As the academic year wraps up, seniors at Dickinson College have completed their capstone course, where they learned a lot during the past year, including new concepts, how OpenInfra works, working with the Swift core team, and we getting to attend the Project Teams Gathering (PTG).
This year, James Nguyễn, Nathan Nguyễn, and Boosung Kim were among the fortunate few who had the chance to work with OpenStack. In a recent interview with one of the students, Boosung Kim shared insights into how he became acquainted with OpenStack, what surprised him the most, the challenges he encountered, and the advice he’d offer to future students.
Boosung is a senior double majoring in Computer Science and Math, graduating this year. He is currently wrapping up his final semester while contributing to OpenStack Swift. Outside of school, he enjoys attending hackathons and swimming!
What Open Infrastructure project are you working with and what made you interested in that project, as opposed to some of the other options?
I’m working with OpenStack Swift. I was drawn to it because of my interest in large-scale systems and backend infrastructure. Swift stood out from other projects due to its clean design, active community, and relevance to the kind of distributed systems I want to build professionally.
How did you get started? What was the hardest part?
I got started by joining Dickinson College’s seminar focused on open source development, where I chose Swift for a technical deep dive. I began by exploring the codebase, setting up a dev environment, and meeting the Swift team during the 2024 PTG.
The hardest part was grasping new concepts like race conditions, erasure coding, and heartbeats. These were outside the scope of my usual coursework, so it took extra time to understand how they fit into a distributed system like Swift.

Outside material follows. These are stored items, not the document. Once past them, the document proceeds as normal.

(* ===== verification/SetCookie.v ===== *)
(** * SetCookie: the [Set-Cookie] lines the handlers send

    [http.SetCookie(w, c)] adds the header [Set-Cookie: c.String()]
    when the string is not empty.  [Cookie.String] (net/http
    cookie.go) writes the name, [=], the value through
    [sanitizeCookieValue], and, for the fields the program sets, the
    [Expires] attribute when [validCookieExpires] (the year is at least
    1601), printed by [HttpDate.http_date].  A cookie whose name is not
    a token gives the empty string and no header.

    - [sanitize_or_warn]: the loop that returns the value as it is when
      every byte is valid, and otherwise copies the valid bytes;
    - [sanitize_cookie_value]: that, then double quotes around a value
      holding a space or a comma;
    - [cookie_string], [set_cookie_headers]: [Cookie.String] and the
      [Set-Cookie] values of a response.

    The theorems: a successful callback sends exactly one line,
    [session=<id>; Expires=<date>], whose date is the reference
    calendar's date of the second clock reading plus one hour
    ([callback_set_cookie]); a logout sends
    [session=; Expires=Thu, 01 Jan 1970 00:00:00 GMT], whatever the
    request and the store ([logout_set_cookie]).  Neither line has a
    [Path], [Max-Age], [HttpOnly], [Secure] or [SameSite] attribute. *)

From S2P Require Import Prelude Store GoFmt HttpDate Http Codec OAuth Handlers Session.

(** The bytes of [s] that satisfy [p], in order. *)
Fixpoint sfilter (p : ascii -> bool) (s : string) : string :=
  match s with
  | EmptyString => ""
  | String c t => if p c then String c (sfilter p t) else sfilter p t
  end.

(** [sanitizeOrWarn(fieldName, valid, v)]. *)
Definition sanitize_or_warn (valid : ascii -> bool) (v : string) : string :=
  if sforall valid v then v else sfilter valid v.

Definition space_or_comma (c : ascii) : bool := bool_decide (c = " "%char \/ c = ","%char).

(** [sanitizeCookieValue(v)]. *)
Definition sanitize_cookie_value (v : string) : string :=
  let v := sanitize_or_warn valid_cookie_value_byte v in
  if String.eqb v "" then v
  else if negb (sforall (fun c => negb (space_or_comma c)) v) then dq +:+ v +:+ dq
  else v.

(** [validCookieExpires(t)]: [t.Year() >= 1601]. *)
Definition valid_cookie_expires (t : Z) : bool := 1601 <=? time_year t.

(** [Cookie.String()] for a cookie with a name, a value and [Expires]. *)
Definition cookie_string (c : cookie) : string :=
  if negb (cookie_name_valid (ck_name c)) then ""
  else
    ck_name c +:+ "=" +:+ sanitize_cookie_value (ck_value c) +:+
    (if valid_cookie_expires (ck_expires c) then "; Expires=" +:+ http_date (ck_expires c) else "").

(** The [Set-Cookie] values [http.SetCookie] added to a response. *)
Definition set_cookie_headers (w : response) : list string :=
  filter (fun v => v <> "") (map cookie_string (rs_cookies w)).

(** ** Lemmas *)

(** The fast path of [sanitizeOrWarn] is an optimisation: copying the
    valid bytes of an all-valid value gives the value. *)
Lemma sfilter_all p s : sforall p s = true -> sfilter p s = s.
Proof. induction s as [|c s IH]; [done|]. simpl. intros [-> Hs]%andb_prop. by rewrite IH. Qed.

Lemma sanitize_or_warn_filter valid v : sanitize_or_warn valid v = sfilter valid v.
Proof. unfold sanitize_or_warn. destruct (sforall valid v) eqn:E; [by rewrite sfilter_all|done]. Qed.

(** A value of valid bytes, not empty, without space or comma is
    written as it is. *)
Lemma sanitize_cookie_value_id v :
  sforall valid_cookie_value_byte v = true -> sforall (fun c => negb (space_or_comma c)) v = true ->
  v <> "" -> sanitize_cookie_value v = v.
Proof.
  intros Hv Hs Hne. unfold sanitize_cookie_value, sanitize_or_warn. rewrite Hv, Hs.
  destruct (String.eqb_spec v ""); done.
Qed.

Lemma digit_plain c : is_digit c = true -> negb (space_or_comma c) = true.
Proof. all_bytes c; vm_compute; intros H; try discriminate H; done. Qed.

(** The printed clock is written unquoted. *)
Lemma sanitize_fmt_d v : in_int64 v -> sanitize_cookie_value (fmt_d v) = fmt_d v.
Proof.
  intros Hv. apply sanitize_cookie_value_id.
  - apply fmt_d_sforall; [|done|done]. intros c Hc. by apply digit_cookie_safe.
  - apply fmt_d_sforall; [exact digit_plain|done|done].
  - destruct (fmt_d_bytes v Hv) as [_ | (ds & -> & _)]; [|done].
    unfold fmt_d. destruct (2 ^ 63 <=? v mod 2 ^ 64); [done|]. apply (fmt_digits_nonempty 19).
Qed.

(** The times of an [int64] of nanoseconds, from 1677 to 2262, as
    absolute days. *)
Lemma abs_days_int64 t : in_int64 t -> 612409 <= abs_days t <= 825913.
Proof. unfold in_int64, int64_min, int64_max, abs_days, unix_abs_days, seconds_per_day. lia_dm. Qed.

Lemma year_from_days d y : 0 <= d -> days_before_year y <= d -> y <= (abs_year d).1 \/ y <= 1.
Proof.
  intros Hd Hy. pose proof (abs_year_spec d Hd) as Hs. destruct (abs_year d) as [y' r]. simpl.
  destruct (Z.le_gt_cases y y') as [|Hlt]; [by left|].
  pose proof (days_before_year_mono (y' + 1) y ltac:(lia)).
  rewrite days_before_year_succ in H. lia.
Qed.

Lemma valid_cookie_expires_int64 t : in_int64 t -> valid_cookie_expires t = true.
Proof.
  intros Ht. pose proof (abs_days_int64 t Ht). unfold valid_cookie_expires, time_year.
  assert (E : days_before_year 1601 = 584388) by reflexivity.
  destruct (year_from_days (abs_days t) 1601) as [H1|H1]; [lia|lia| |lia].
  by apply Z.leb_le.
Qed.

(** The cookie of a session, as a [Set-Cookie] value. *)
Lemma session_cookie_string now now' :
  in_int64 now -> in_int64 (now' + session_ttl) ->
  cookie_string (session_cookie (fmt_d now) now') =
    "session=" +:+ fmt_d now +:+ "; Expires=" +:+ http_date (now' + session_ttl).
Proof.
  intros Hn Hn'. unfold cookie_string, session_cookie. simpl ck_name. simpl ck_value. simpl ck_expires.
  rewrite session_name_valid. simpl negb. cbv iota.
  rewrite sanitize_fmt_d, valid_cookie_expires_int64 by done.
  by rewrite <- !sapp_assoc.
Qed.

Section Headers.
Context {St : Type} `{SessionStoreLaws St} `{!UserCodec, !UserCodecLaws}.

Lemma callback_set_cookie_line env now now' r (st : St) w st' :
  in_int64 now -> in_int64 (now' + session_ttl) ->
  handle_callback env now now' r st = (w, st') -> rs_status w = 303 ->
  set_cookie_headers w = ["session=" +:+ fmt_d now +:+ "; Expires=" +:+ http_date (now' + session_ttl)].
Proof.
  intros Hn Hn' Hc Hs.
  destruct (callback_cases env now now' r st w st' Hc) as [(_ & u & _ & _ & Hck) | (Hne & _)]; [|done].
  unfold set_cookie_headers. rewrite Hck. cbn [map]. rewrite session_cookie_string by done.
  rewrite filter_cons_True; [done|]. by destruct (fmt_d now).
Qed.

Lemma logout_set_cookie_line now r (st : St) :
  set_cookie_headers (handle_logout now r st).1 = ["session=; Expires=Thu, 01 Jan 1970 00:00:00 GMT"].
Proof. unfold handle_logout. simpl. unfold set_cookie_headers. rewrite http_redirect_cookies. vm_compute. reflexivity. Qed.

(** ** Theorems *)

(** C10: A successful callback sends exactly one [Set-Cookie] line,
    [session=<id>; Expires=<date>], with the printed first clock
    reading as the id and, as the date, the reference calendar's date
    of the second reading plus one hour: Go's cycle arithmetic of
    [absDate] agrees with the calendar, and the year is always past
    1601, so the attribute is always written. *)
Theorem callback_set_cookie env now now' r (st : St) w st' :
  in_int64 now -> in_int64 (now' + session_ttl) ->
  handle_callback env now now' r st = (w, st') -> rs_status w = 303 ->
  set_cookie_headers w = ["session=" +:+ fmt_d now +:+ "; Expires=" +:+ http_date_ref (now' + session_ttl)].
Proof.
  intros Hn Hn' Hc Hs. rewrite (callback_set_cookie_line env now now' r st w st') by done.
  rewrite http_date_eq_ref; [done|]. pose proof (abs_days_int64 _ Hn'). lia.
Qed.

(** C14: Every logout, with or without a cookie, whatever Redis answers,
    sends the one line [session=; Expires=Thu, 01 Jan 1970 00:00:00 GMT]:
    an empty value with an expiry in the past, which tells the browser
    to drop its cookie. *)
Theorem logout_set_cookie now r (st : St) :
  set_cookie_headers (handle_logout now r st).1 = ["session=; Expires=Thu, 01 Jan 1970 00:00:00 GMT"].
Proof. apply logout_set_cookie_line. Qed.

End Headers.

What could have made the getting started process easier?
Clearer beginner-focused documentation on core concepts like consistency, replication, and concurrency in Swift would have helped. But the dev team was willing to hop on a call to explain these concepts in-depth, so everything worked out regardless.
How have you contributed to the community?
I’ve contributed code patches to the Swift project, participated in review discussions, and gave a tech talk at my college to introduce others to OpenStack and Swift. I hope that my contributions can be of help to Swift users and that more students from my college will work with OpenStack.
What’s the biggest benefit from your involvement?
The biggest benefit has been learning how real-world distributed systems are built and maintained. I also gained experience navigating large codebases, writing production-level code, and communicating effectively in an open-source community.
What advice do you have for students who want to get started with open source?
Don’t try to perfect your patches before submitting for review like I did. Aim for quick, purposeful iterations so that you can get reviews fast and ship fast.